_EXERCISE DETAILS_
In the listing below, start your output at the line with "migrate_request = Ok i" and end it after the line with "MyVersionChange = cls_id MyVersionChange))", copying every line exactly.

_RECORDS FOR THIS TASK_
──────────────────────────────

(** C9, amended.  Registering the same transformer with the same
    arguments a second time builds an instruction with the same fields
    as the first: both wrap that transformer, carry the attributes
    copied from it and have no owner, and both have the class and the
    matcher the arguments call for.  As long as they have no owner the
    generated [__eq__] raises on them.  [__set_name__] records the
    owning class and changes no other field, so an attached instruction
    has an owner; two attached registrations compare equal exactly when
    their owners are the same class. *)
Theorem C9_registrations_agree_and_compare_by_owner
    (schema_or_path : SchemaOrPath) (methods : option (list string)) (f : PyFunction)
    (d1 d2 : PyFunction -> result Instruction) (i1 i2 : Instruction)
    (version1 version2 : PyClass) (name1 name2 : string)
    (Hd : (convert_request_to_next_version_for schema_or_path methods = Ok d1
           /\ convert_request_to_next_version_for schema_or_path methods = Ok d2)
          \/ (convert_response_to_previous_version_for schema_or_path methods = Ok d1
           /\ convert_response_to_previous_version_for schema_or_path methods = Ok d2))
    (H1 : d1 f = Ok i1) (H2 : d2 f = Ok i2) :
  (instruction_base i1
     = {| transformer := f; owner := None;
          __module__ := fn_module f; __name__ := fn_name f;
          __qualname__ := fn_qualname f; __doc__ := fn_doc f; __wrapped__ := f |}
   /\ instruction_base i2 = instruction_base i1
   /\ _payload_arg_name i2 = _payload_arg_name i1
   /\ getattr_schema i1
      = match schema_or_path with a_type schema => Some schema | a_str _ => None end
   /\ getattr_schema i2 = getattr_schema i1
   /\ getattr_path i1
      = match schema_or_path with a_str path => Some path | a_type _ => None end
   /\ getattr_path i2 = getattr_path i1
   /\ getattr_methods i1
      = match schema_or_path with a_str _ => list_to_set <$> methods | a_type _ => None end
   /\ getattr_methods i2 = getattr_methods i1)
  /\ __eq__ i1 i2 = Raise (AttributeError "object has no attribute 'owner'")
  /\ (instruction_base (__set_name__ i1 version1 name1)
       = {| transformer := f; owner := Some version1;
            __module__ := fn_module f; __name__ := fn_name f;
            __qualname__ := fn_qualname f; __doc__ := fn_doc f; __wrapped__ := f |}
      /\ _payload_arg_name (__set_name__ i1 version1 name1) = _payload_arg_name i1
      /\ getattr_schema (__set_name__ i1 version1 name1) = getattr_schema i1
      /\ getattr_path (__set_name__ i1 version1 name1) = getattr_path i1
      /\ getattr_methods (__set_name__ i1 version1 name1) = getattr_methods i1)
  /\ __eq__ (__set_name__ i1 version1 name1) (__set_name__ i2 version2 name2)
     = Ok (bool_decide (cls_id version1 = cls_id version2)).
Proof.
  assert (_payload_arg_name i2 = _payload_arg_name i1) as Hdir.
  { destruct (decorated_direction schema_or_path methods d1 f i1 H1) as [Hq1 Hp1].
    destruct (decorated_direction schema_or_path methods d2 f i2 H2) as [Hq2 Hp2].
    destruct Hd as [[Ha Hb] | [Ha Hb]];
      [rewrite (Hq1 Ha), (Hq2 Hb) | rewrite (Hp1 Ha), (Hp2 Hb)]; reflexivity. }
  destruct (decorated_value schema_or_path methods d1 f i1) as (Hb1 & Hs1 & Hp1 & Hm1);
    [destruct Hd as [[Ha _] | [Ha _]]; eauto | assumption |].
  destruct (decorated_value schema_or_path methods d2 f i2) as (Hb2 & Hs2 & Hp2 & Hm2);
    [destruct Hd as [[_ Hb] | [_ Hb]]; eauto | assumption |].
  rewrite <- Hs1 in Hs2. rewrite <- Hp1 in Hp2. rewrite <- Hm1 in Hm2.
  clear Hd H1 H2.
  destruct i1 as [b1 s1|b1 p1 m1|b1 s1|b1 p1 m1], i2 as [b2 s2|b2 p2 m2|b2 s2|b2 p2 m2];
    simpl in *; try discriminate; subst b1 b2; simplify_eq;
    unfold function_eq, class_eq;
    rewrite ?bool_decide_eq_true_2 by reflexivity;
    rewrite ?andb_true_r; by repeat split.
Qed.

Lemma C9_registrations_agree_and_compare_by_owner_witness :
  let d := fun f => AlterRequestByPathInstruction f "/users" (list_to_set ["POST"]) in
  let i := MkAlterRequestByPathInstruction (update_wrapper migrate_request) "/users" (list_to_set ["POST"]) in
  ((convert_request_to_next_version_for (a_str "/users") (Some ["POST"]) = Ok d
    /\ convert_request_to_next_version_for (a_str "/users") (Some ["POST"]) = Ok d)
   \/ (convert_response_to_previous_version_for (a_str "/users") (Some ["POST"]) = Ok d
    /\ convert_response_to_previous_version_for (a_str "/users") (Some ["POST"]) = Ok d))
  /\ d migrate_request = Ok i
  /\ __eq__ i i = Raise (AttributeError "object has no attribute 'owner'")
  /\ __eq__ (__set_name__ i MyVersionChange "migrate_request")
            (__set_name__ i MyVersionChange "migrate_again")
     = Ok (bool_decide (cls_id MyVersionChange = cls_id MyVersionChange))
  /\ __eq__ (__set_name__ i MyVersionChange "migrate_request")
            (__set_name__ i OtherInternalRequest "migrate_request")
     = Ok (bool_decide (cls_id MyVersionChange = cls_id OtherInternalRequest)).
Proof.
  pose proof (fun version2 name2 =>
                C9_registrations_agree_and_compare_by_owner
                  (a_str "/users") (Some ["POST"]) migrate_request
                  (fun f => AlterRequestByPathInstruction f "/users" (list_to_set ["POST"]))
                  (fun f => AlterRequestByPathInstruction f "/users" (list_to_set ["POST"]))
                  (MkAlterRequestByPathInstruction (update_wrapper migrate_request) "/users"
                     (list_to_set ["POST"]))
                  (MkAlterRequestByPathInstruction (update_wrapper migrate_request) "/users"
                     (list_to_set ["POST"]))
                  MyVersionChange version2 "migrate_request" name2
                  (or_introl (conj eq_refl eq_refl)) eq_refl eq_refl) as Hall.
  cbv zeta. refine (conj (or_introl (conj eq_refl eq_refl)) (conj eq_refl _)).
  destruct (Hall MyVersionChange "migrate_again") as (_ & Hraise & _ & Hsame).
  destruct (Hall OtherInternalRequest "migrate_request") as (_ & _ & _ & Hother).
  exact (conj Hraise (conj Hsame Hother)).
Defined.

──────────────────────────────

_RESPONSE AREA_
  /\ d migrate_request = Ok i
  /\ __eq__ i i = Raise (AttributeError "object has no attribute 'owner'")
  /\ __eq__ (__set_name__ i MyVersionChange "migrate_request")
            (__set_name__ i MyVersionChange "migrate_again")
     = Ok (bool_decide (cls_id MyVersionChange = cls_id MyVersionChange))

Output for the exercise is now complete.